De là, jour et nuit, il voit passer son bon peuple : n'y est-il pas pour faire l'ordre, comme le sergent de ville aux carrefours ? En bon capitaine de mer, qui commande sur la dunette, il devait se tenir à l'avant du navire, dans le sens de la route et du flot. S'il tourne le dos à l'aval, s'il surveille l'amont, c'est qu'il ne veut pas perdre de vue le grand peuple de Paris. Tant de hâte l'amuse ; tant de presse lui plaît. Toute cette foule, si gaie et si sérieuse à la fois, tantôt musant comme si le plaisir de vivre suffisait à entretenir la vie ; tantôt se ruant aux affaires ; avec une sorte de plaisir encore ; ce soir, docile, complaisante et tranquille ; demain, enragée, ivre de son destin, rebelle et folle : c'est la nation qui va et vient de bord à l'autre ; le merveilleux navire qui roule et qui tangue, qui jamais ne jette l'ancre dans le sommeil, et qui fait la route en même temps qu'il la découvre.
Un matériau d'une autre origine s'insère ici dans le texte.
(* ===== verification/Ucopy.v ===== *)
(** * Transfers between kernel and user memory (kernel/vm.c)

    [copyout] and [copyin] in terms of the bytes a process sees at its virtual
    addresses, and the copy-on-write step inside [copyout]. *)

From stdpp Require Import base numbers list.
From S2P Require Import Prelude Str Layout Kalloc Vm PageTable Uvm.
Local Open Scope Z_scope.

(** ** Bytes in memory *)

Lemma mmove_out dst src n m a : a < dst ∨ dst + n ≤ a → mmove dst src n m a = m a.
Proof.
  intros Ha. unfold mmove. destruct (Z.leb_spec dst a), (Z.ltb_spec a (dst + n)); simpl; lia || done.
Qed.

Lemma mmove_in dst src n m i : 0 ≤ i < n → mmove dst src n m (dst + i) = m (src + i).
Proof.
  intros Hi. unfold mmove. rewrite (proj2 (Z.leb_le _ _)), (proj2 (Z.ltb_lt _ _)) by lia.
  simpl. f_equal. lia.
Qed.

Section Ucopy.
Context {L : Linker} {LOk : LinkerOk L}.

(** ** Writing into a user page *)

(** A write confined to a page in use that is no page-table page. *)
Lemma write_user s l root x f :
  kinv s l → pt_wf s root → valid_page x → 0 < rc s x → ¬ pt_node s root x →
  (∀ b, b < x ∨ x + PGSIZE ≤ b → f (mem s) b = mem s b) →
  kinv (set_mem f s) l ∧ same_tree s (set_mem f s) root ∧
  (∀ y, valid_page y → y ≠ x → same_page (mem s) (mem (set_mem f s)) y).
Proof.
  intros Hk Hw Hv Hr Hn Hf.
  assert (Hs : ∀ y, valid_page y → y ≠ x → same_page (mem s) (mem (set_mem f s)) y).
  { intros y [Hy _] Hne b Hb. simpl. apply Hf. eapply page_disjoint; [apply Hv | exact Hy | congruence | done]. }
  split; [|split; [|done]].
  - apply kinv_mem; [done|]. intros y Hy. apply Hs; [by apply (ki_valid _ _ _ Hk)|].
    intros ->. by destruct (kinv_used s l x).
  - apply (pt_same s (set_mem f s) root Hw). intros y Hy. split; [|done]. pose proof Hy as (p & Hp & E).
    apply Hs; [by apply (pw_page _ _ Hw p y Hp E)|]. by intros ->.
Qed.

(** ** The copy-on-write step *)

Definition user_rwx : Z := Z.lor PTE_V (Z.lor PTE_R (Z.lor PTE_W (Z.lor PTE_U PTE_X))).

Lemma clear_cow q :
  0 ≤ q < 2 ^ 56 → Z.land (Z.lor (PA2PTE q) user_rwx) (Z.lnot PTE_COW) = Z.lor (PA2PTE q) user_rwx.
Proof.
  intros Hq. apply Z.bits_inj'. intros k Hk. rewrite Z.land_spec, Z.lnot_spec by done.
  change PTE_COW with (2 ^ 8). rewrite Z.pow2_bits_eqb by lia.
  destruct (Z.eqb_spec 8 k) as [<-|]; [|by rewrite andb_true_r].
  rewrite Z.lor_spec, PA2PTE_testbit by (done || lia). done.
Qed.

(** The private copy: what [copyout] has done before its loop. *)
Record private (s s' : kstate) (root va w q : Z) : Prop := Private {
  pv_inv : ∃ l, kinv s' l;
  pv_wf : pt_wf s' root;
  pv_node : ∀ x, pt_node s' root x ↔ pt_node s root x;
  pv_pte : ∀ va', 0 ≤ va' < MAXVA → pte_of (mem s') root va' =
    set_pte va (Z.lor (PA2PTE q) user_rwx) va' (pte_of (mem s) root va');
  pv_rc : ∀ x, valid_page x →
    rc s' x = rc s x + (if x =? q then 1 else 0) - (if PTE2PA w =? x then 1 else 0);
  pv_frame : ∀ x, valid_page x → x ≠ q → 0 < rc s' x → ¬ pt_node s root x →
    same_page (mem s) (mem s') x;
  pv_copy : ∀ i, 0 ≤ i < PGSIZE → mem s' (q + i) = mem s (PTE2PA w + i);
}.

(** The page [q] holds a copy of the page of [w], and nothing else changed. *)
Record duplicated (s s' : kstate) (root w q : Z) : Prop := Duplicated {
  du_tree : same_tree s s' root;
  du_rc : ∀ x, valid_page x → rc s' x = rc s x + (if x =? q then 1 else 0);
  du_frame : ∀ x, valid_page x → x ≠ q → same_page (mem s) (mem s') x;
  du_copy : ∀ i, 0 ≤ i < PGSIZE → mem s' (q + i) = mem s (PTE2PA w + i);
}.

(** Storing the entry of the private page and dropping the shared one. *)
Lemma private_switch s s2 l l0 root va a w q :
  kinv s (q :: l0) → pt_wf s root → kinv s2 l → duplicated s s2 root w q →
  0 ≤ va < MAXVA → slot (mem s2) root va = Some a →
  user_page s root w → 0 < rc s (PTE2PA w) →
  wp (storeM a (Z.lor (Z.lor (Z.lor (Z.lor (Z.lor (PA2PTE q) PTE_V) PTE_R) PTE_W) PTE_U) PTE_X);;
      w3 ← loadM a; storeM a (Z.land w3 (Z.lnot PTE_COW));; kfree (PTE2PA w)) s2
    (λ _ s', private s s' root va w q).
Proof.
  intros Hk0 Hw0 Hk [T Hrc Hf Hc] Hva Hs [Hv Hnw] Hr.
  assert (Hw : pt_wf s2 root) by apply T.
  assert (Hn : ∀ x, pt_node s2 root x ↔ pt_node s root x) by (intros x; by apply same_tree_node).
  assert (Hp : ∀ va', pte_of (mem s2) root va' = pte_of (mem s) root va') by apply T.
  assert (Hq : valid_page q) by (apply (ki_valid _ _ _ Hk0); by left).
  assert (Hrq : rc s q = 0) by (apply (ki_free _ _ _ Hk0); by left).
  assert (Hnq : ¬ pt_node s root q) by (by eapply free_not_node).
  assert (Hne : PTE2PA w ≠ q) by (intros E; rewrite E in Hr; lia).
  destruct (valid_page_bounds q Hq) as [Hqb Hqal].
  pose proof (pte_bound q user_rwx ltac:(lia) ltac:(done)) as Hvb.
  rewrite <- !Z.lor_assoc. change (Z.lor PTE_V _) with user_rwx.
  apply wp_bind, wp_modify, wp_bind, wp_gets, wp_bind, wp_modify.
  rewrite mem_set_mem, load64_store64, u64_small, clear_cow by lia.
  destruct (store_twice s2 l root va a (Z.lor (PA2PTE q) user_rwx) (Z.lor (PA2PTE q) user_rwx))
    as (Hk3 & U3 & _ & Hr3); [done..|].
  set (s3 := set_mem _ (set_mem _ s2)) in *. rewrite u64_small in U3 by lia.
  assert (Hn3 : ∀ x, pt_node s3 root x ↔ pt_node s root x).
  { intros x. rewrite <- Hn. by apply (upd_node_iff _ _ _ _ _ U3). }
  assert (Hr2 : ∀ x, valid_page x → rc s3 x = rc s x + (if x =? q then 1 else 0)).
  { intros x Hx. by rewrite Hr3, Hrc. }
  eapply wp_mono; [apply (kfree_user_wp s3 l root w); [done | apply (pu_wf _ _ _ _ U3) | split; [done|] |]|].
  { by rewrite Hn3. }
  { rewrite Hr2 by done. destruct (_ =? _); lia. }
  intros _ s4 (Hk4 & Hw4 & Hn4 & Hp4 & Hr4 & Hf4).
  assert (Hr' : ∀ x, valid_page x →
    rc s4 x = rc s x + (if x =? q then 1 else 0) - (if PTE2PA w =? x then 1 else 0)).
  { intros x Hx. by rewrite Hr4, Hr2. }
  assert (Hsame : ∀ x, valid_page x → 0 < rc s4 x → 0 < rc s2 x → ¬ pt_node s root x →
    same_page (mem s2) (mem s4) x).
  { intros x Hx H4 H2 Hnx b Hb. rewrite (Hf4 x Hx H4 b Hb).
    apply (pu_frame _ _ _ _ U3 x Hx H2); [by rewrite Hn | done]. }
  assert (H2 : ∀ x, valid_page x → 0 < rc s4 x → 0 < rc s2 x).
  { intros x Hx. rewrite Hr', Hrc by done. destruct (PTE2PA w =? x); lia. }
  split; [done | done | | | done | |].
  - intros x. rewrite <- Hn3. by apply pt_node_same.
  - intros va' Hva'. by rewrite Hp4, (pu_pte _ _ _ _ U3), Hp.
  - intros x Hx Hxq H4 Hnx b Hb. rewrite (Hsame x) by auto. by apply (Hf x).
  - intros i Hi. rewrite (Hsame q); [by apply Hc | done | | | done | lia].
    + rewrite Hr', Z.eqb_refl, (proj2 (Z.eqb_neq _ _)) by done. lia.
    + rewrite Hrc, Z.eqb_refl by done. lia.
Qed.

(** [walkaddr] of a user page. *)
Lemma walkaddr_wp s root va w :
  pt_wf s root → 0 ≤ va < MAXVA → pte_of (mem s) root va = w →
  Z.testbit w 0 = true → Z.testbit w 4 = true →
  wp (walkaddr root va) s (λ r s', r = PTE2PA w ∧ s' = s).
Proof.
  intros Hw Hva E Hv Hu. unfold walkaddr. rewrite (proj2 (Z.leb_gt _ _)) by lia.
  destruct (slot_some s root va) as (a & Ha & Hload); [by rewrite E|].
  apply wp_bind. eapply wp_mono; [by apply walk_lookup_wp|]. intros r s' [-> ->].
  rewrite Ha. simpl default.
  rewrite (proj2 (Z.eqb_neq a 0)) by (pose proof (slot_pos s root va a Hw Ha); lia).
  apply wp_bind, wp_gets. rewrite Hload, E, land_V0, Hv. simpl negb. cbv iota.
  assert (HU : nonzero (Z.land w PTE_U) = true) by (rewrite <- Hu; apply land_bit; lia).
  unfold nonzero in HU. apply negb_true_iff in HU. rewrite HU. by apply wp_ret.
Qed.

(** The loop of [copyout] when all bytes go to one page. *)
Lemma copyout_loop_page s l root va src x f :
  kinv s l → pt_wf s root → 0 ≤ va < MAXVA → valid_page x → 0 < rc s x → ¬ pt_node s root x →
  pte_of (mem s) root (PGROUNDDOWN va) = Z.lor (PA2PTE x) user_rwx →
  va mod PGSIZE + Z.of_nat (length src) ≤ PGSIZE →
  wp (copyout_loop (S f) root va src) s (λ r s', r = 0 ∧
    s' = set_mem (write_bytes (x + va mod PGSIZE) src) s).
Proof.
  intros Hk Hw Hva Hx Hr Hn E Hlen. cbn [copyout_loop].
  destruct (valid_page_bounds x Hx) as [Hb Hal].
  assert (HR : PGROUNDDOWN va = va - va mod PGSIZE)
    by (rewrite PGROUNDDOWN_spec; unfold PGSIZE in *; lia).
  assert (0 ≤ va mod PGSIZE < PGSIZE) by (apply Z.mod_pos_bound; done).
  destruct src as [|c src']; [apply wp_ret; split; [done | by destruct s]|]. set (src := c :: src') in *.
  assert (0 < Z.of_nat (length src)) by (simpl; lia). rewrite (proj2 (Z.ltb_lt _ _)) by done.
  apply wp_bind. eapply wp_mono; [apply (walkaddr_wp s root _ (Z.lor (PA2PTE x) user_rwx) Hw); [|exact E|..]|].
  { rewrite HR. unfold PGSIZE in *. lia. }
  { rewrite Z.lor_spec. apply orb_true_r. }
  { rewrite Z.lor_spec. apply orb_true_r. }
  intros r s' [-> ->]. rewrite PTE2PA_PA2PTE by (done || lia).
  rewrite (proj2 (Z.eqb_neq x 0)) by lia.
  replace (va - PGROUNDDOWN va) with (va mod PGSIZE) by lia.
  rewrite Z.min_r, Nat2Z.id by lia. apply wp_bind, wp_modify.
  rewrite firstn_all, skipn_all. by destruct f.
Qed.

(** ** [copyout] within a page *)

(** The entry lets [copyout] write: a user page, writable or copy-on-write. *)
Definition outable (w : Z) : Prop :=
  Z.testbit w 0 = true ∧ Z.testbit w 4 = true ∧ (Z.testbit w 2 = true ∨ Z.testbit w 8 = true).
Sur le Pont-Neuf, Paris est toujours le même à travers les siècles. On s'y heurte, on s'y écrase. L'encombrement du charroi n'est pas moindre un aujourd'hui qu'au siècle de Boileau. Les camions valent les haquets, et les autos rappellent les carrosses.
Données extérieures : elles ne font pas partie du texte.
(* ===== verification/Kvm.v ===== *)
(** * The kernel's page table (kernel/vm.c, kernel/proc.c)

    [kvmmake] maps the devices and physical memory at their own addresses, the
    trampoline, and a stack for each process with an unmapped page below it. *)

From stdpp Require Import base numbers list strings.
From S2P Require Import Prelude Str Layout Kalloc Vm PageTable Uvm Ucopy Freewalk Aspace.
Local Open Scope Z_scope.

(** ** Maps as lists of regions *)

(** [rg_n] pages from [rg_va] on, mapped to the pages from [rg_pa] on. *)
Record region : Type := Region { rg_va : Z; rg_n : Z; rg_pa : Z; rg_perm : Z }.

Definition rg_has (r : region) (va : Z) : bool :=
  (0 <=? va / PGSIZE - rg_va r / PGSIZE) && (va / PGSIZE - rg_va r / PGSIZE <? rg_n r).
Definition rg_pte (r : region) (va : Z) : Z := entry (rg_pa r + (va / PGSIZE - rg_va r / PGSIZE) * PGSIZE) (rg_perm r).

Fixpoint translate (m : list region) (va : Z) : Z :=
  match m with
  | [] => 0
  | r :: m' => if rg_has r va then rg_pte r va else translate m' va
  end.

Definition RW : Z := Z.lor PTE_R PTE_W.
Definition RX : Z := Z.lor PTE_R PTE_X.

(** The stacks in the pages [qs], from process [p] on, the last one first. *)
Fixpoint stack_regions (p : Z) (qs : list Z) (m : list region) : list region :=
  match qs with
  | [] => m
  | q :: qs' => stack_regions (p + 1) qs' (Region (KSTACK p) 1 q RW :: m)
  end.

Section Kvm.
Context {L : Linker} {LOk : LinkerOk L}.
Même à présent, le Pont-Neuf est le centre de Paris. Au Nord et au Sud, à l'Est et à l'Ouest, le cerveau de la ville double, triple, décuple en circonvolutions ; mais le sillon médian ne change pas, et le Pont-Neuf joint les deux hémisphères. Mieux qu'à Avignon, au Pont-Neuf tout le monde y passe, si l'on n'y danse

*
Rien n'est plus peuple de Paris que le gros quartier qui va du Pont-Neuf à la rue Saint-Antoine, et de la Poste Centrale à l'Hôtel de Ville. Par peuple, on entend toute sorte de gens, et non pas seulement les prolétaires. Depuis des siècles, le populaire a déserté la Cité son premier asile et sa première oeuvre. L'art, l'histoire, le trésor de Paris se sont emparés de ce noyau illustre. Et le peuple, d'où les merveilles de la Cité sont sorties, s'est retiré sur les rives. S'il ne vit plus dans l'Ile, ce peuple grouille sur les quais ou la nef s'amarre, et dans le pâté compact de Saint-Eustache. Devant la Cité, voilà donc les Halles, Rivoli, Saint-Antoine qui jettent même la province et la campagne dans Paris. Le ventre énorme et les viscères débordent les entrepôts et les magasins. Les paysans hantent ces parages. Les commis, les employés, les servantes pullulent. Et la marée y porte aussi les métiers de la mer. Le Pont-Neuf est la passerelle de tout ce peuple-là. Le flot le tourne ou le traverse. Il est le lien de la cité Auguste et mystérieuse avec le reste de l'immense Ville ; car il est tout de même posé sur le bout de la langue du Vert Galant.
On la bâtit pour l'éternité. Pas un pont au monde, voilà trois cent cinquante ans, n'a eu cette force qui fut proverbe, ses assises puissantes, ce jet si large de la pierre sur les piliers ronds en corbeille, et ses arches inébranlables. Tel est le prestige du Pont-Neuf, à Paris, et de son nom, qu'il le partage à tout ce qui le touche.
La fameuse Samaritaine n'est plus la pompe qui fournit l'eau à la ville ; mais c'est toujours la maison la plus populaire de Paris ; et plus de trois siècles, en rendant ce nom évangélique inséparable du Pont-Neuf, l'ont fixé sur les lèvres de la foule.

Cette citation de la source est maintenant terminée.